After the Theorem about the infinity of prime numbers, perhaps the simplest theorem which states something important about the distribution of prime numbers is the so called Bertrand’s Postulate.
Initially proposed as a conjecture in 1845 by the French mathematician Joseph Louis François Bertrand, the Postulate was later proved for the first time by the Russian Pafnutij L’vovič Chebyshev. It states that, for every integer number n \gt 0, there exists a prime number between n + 1 and 2n (ends included), as you can see alongside in the picture. So Bertrand’s Postulate establishes the existence of a prime number between 2 and 2, of one between 3 and 4, one between 4 and 6, one between 5 and 8, one between 6 and 10, and so on.

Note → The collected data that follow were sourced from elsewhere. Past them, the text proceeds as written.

Definition fetchPopularMoviesSorted (sortBy : string) : M unit :=
  runInAction (markLoading (Cat popular));;;
  try_catch
    (response <- issue (net_list net) (popularSortedRequest sortBy);;
     (* [response.data.results.length] in the success log *)
     match results response with
     | None => throw TypeError
     | Some rs =>
         runInAction (fun s => set_loading (Cat popular) false (set_popularMovies rs s))
     end)
    (fun _ => runInAction (markFailed (Cat popular) "Failed to fetch sorted movies")).

Definition fetchPopularMovies (forceRefresh : bool) : M unit :=
  s <- get_store;;
  if (0 <? Z.of_nat (length (popularMovies s))) && negb forceRefresh then ret tt
  else fetchPopularMoviesSorted "popularity.desc".

Definition clearCache : M unit :=
  runInAction (fun s =>
    let s := set_nowPlayingMovies [] s in
    let s := set_upcomingMovies [] s in
    let s := set_popularMovies [] s in
    fold_left (fun s category => set_totalPages category 0 (set_currentPage category 1 s))
      currentPageKeys s).

Definition getMovieDetails (movieId : Z) : M (option MovieDetail) :=
  runInAction (markLoading (Cat search));;;
  try_catch
    (d <- issue (net_detail net) (detailRequest movieId);;
     runInAction (fun s => set_loading (Cat search) false (set_currentMovieDetail (Some d) s));;;
     ret (Some d))
    (fun e => runInAction (markFailed (Cat search) (errorMessage e));;; ret None).

Definition fetchWatchlist (pg : Z) (sortBy : string) : M (list Movie) :=
  runInAction (markLoading (Cat search));;;
  try_catch
    (response <- issue (net_list net) (watchlistPageRequest pg sortBy);;
     runInAction (fun s =>
       let s := match results response with
                | Some rs => set_watchlistMovies rs s
                | None => set_watchlistMovies [] s
                end in
       set_loading (Cat search) false s);;;
     ret (match results response with Some rs => rs | None => [] end))
    (fun e => runInAction (markFailed (Cat search) (errorMessage e));;;
              s <- get_store;; ret (watchlistMovies s)).

Definition addToWatchlist (movie : Movie) : M bool :=
  s <- get_store;;
  if isInWatchlist (id movie) s then ret false
  else try_catch
         (response <- issue (net_post net) (watchlistRequest (id movie) true);;
          if truthy (success_of response) then
            runInAction (fun s => set_watchlistMovies (watchlistMovies s ++ [movie]) s);;;
            ret true
          else ret false)
         (fun _ => ret false).

Definition removeFromWatchlist (movieId : Z) : M bool :=
  s <- get_store;;
  match find (fun m => id m =? movieId) (watchlistMovies s) with
  | None => ret false
  | Some _ =>
      try_catch
        (response <- issue (net_post net) (watchlistRequest movieId false);;
         if truthy (success_of response) then
           runInAction (fun s =>
             set_watchlistMovies
               (filter (fun movie => negb (id movie =? movieId)) (watchlistMovies s)) s);;;
           ret true
         else ret false)
        (fun _ => ret false)
  end.

Definition toggleWatchlist (movie : Movie) : M bool :=
  s <- get_store;;
  if isInWatchlist (id movie) s then
    removed <- removeFromWatchlist (id movie);;
    ret (negb removed)
  else addToWatchlist movie.

End Methods.

(* ------------------------------------------------------------------ *)
(** ** String primitives used by [searchMovies] *)

(** White space removed by [String.prototype.trim] (the Latin-1 part). *)
Definition is_ws (c : ascii) : bool :=
  let n := nat_of_ascii c in
  ((9 <=? n) && (n <=? 13))%nat || (n =? 32)%nat || (n =? 160)%nat.

Fixpoint trim_start (s : string) : string :=
  match s with
  | String c rest => if is_ws c then trim_start rest else s
  | EmptyString => EmptyString
  end.

Definition reverse_string (s : string) : string :=
  string_of_list_ascii (rev (list_ascii_of_string s)).

(** [s.trim()] *)
Definition trim (s : string) : string :=
  reverse_string (trim_start (reverse_string (trim_start s))).

Definition lower_char (c : ascii) : ascii :=
  let n := nat_of_ascii c in
  if ((65 <=? n) && (n <=? 90))%nat then ascii_of_nat (n + 32) else c.

(** [s.toLowerCase()] *)
Fixpoint lower (s : string) : string :=
  match s with
  | String c rest => String (lower_char c) (lower rest)
  | EmptyString => EmptyString
  end.

(** [s.split(sep)] for a one-character separator. *)
Fixpoint split_on (sep : ascii) (s : string) : list string :=
  match s with
  | EmptyString => [EmptyString]
  | String c rest =>
      let parts := split_on sep rest in
      if Ascii.eqb c sep then EmptyString :: parts
      else match parts with
           | p :: ps => String c p :: ps
           | [] => [String c EmptyString]
           end
  end.

(** [hay.includes(needle)] *)
Fixpoint includes (hay needle : string) : bool :=
  String.prefix needle hay ||
  match hay with
  | EmptyString => false
  | String _ rest => includes rest needle
  end.

(** [word.charAt(0)] *)
Definition charAt0 (word : string) : string :=
  match word with
  | EmptyString => EmptyString
  | String c _ => String c EmptyString
  end.

(** [words.map(word => word.charAt(0)).join('')] *)
Definition initials (words : list string) : string :=
  String.concat "" (map charAt0 words).

Definition hex_digit (n : nat) : ascii :=
  if (n <? 10)%nat then ascii_of_nat (48 + n) else ascii_of_nat (55 + n).

Definition percent (n : nat) : string :=
  String "%" (String (hex_digit (n / 16)) (String (hex_digit (n mod 16)) EmptyString)).

Definition uri_unreserved (c : ascii) : bool :=
  let n := nat_of_ascii c in
  ((48 <=? n) && (n <=? 57))%nat || ((65 <=? n) && (n <=? 90))%nat
  || ((97 <=? n) && (n <=? 122))%nat
  || existsb (fun k => (k =? n)%nat) [45; 95; 46; 33; 126; 42; 39; 40; 41]%nat.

We’ll not illustrate Chebyshev’s proof, which is rather complex, but the proof founded later by the Hungarian Paul Erdős (the same mathematician who, along with the Norwegian Atle Selberg, proved in an “elementary” way the Prime Number Theorem). This proof is interesting because it uses some combinatory techniques, based on the study of binomial coefficients.
From 1950 on, several stronger versions of the Postulate have been proved, but here we’ll propose the original version just because of its proof, that is an excellent example of the application of some elementary number theory techniques.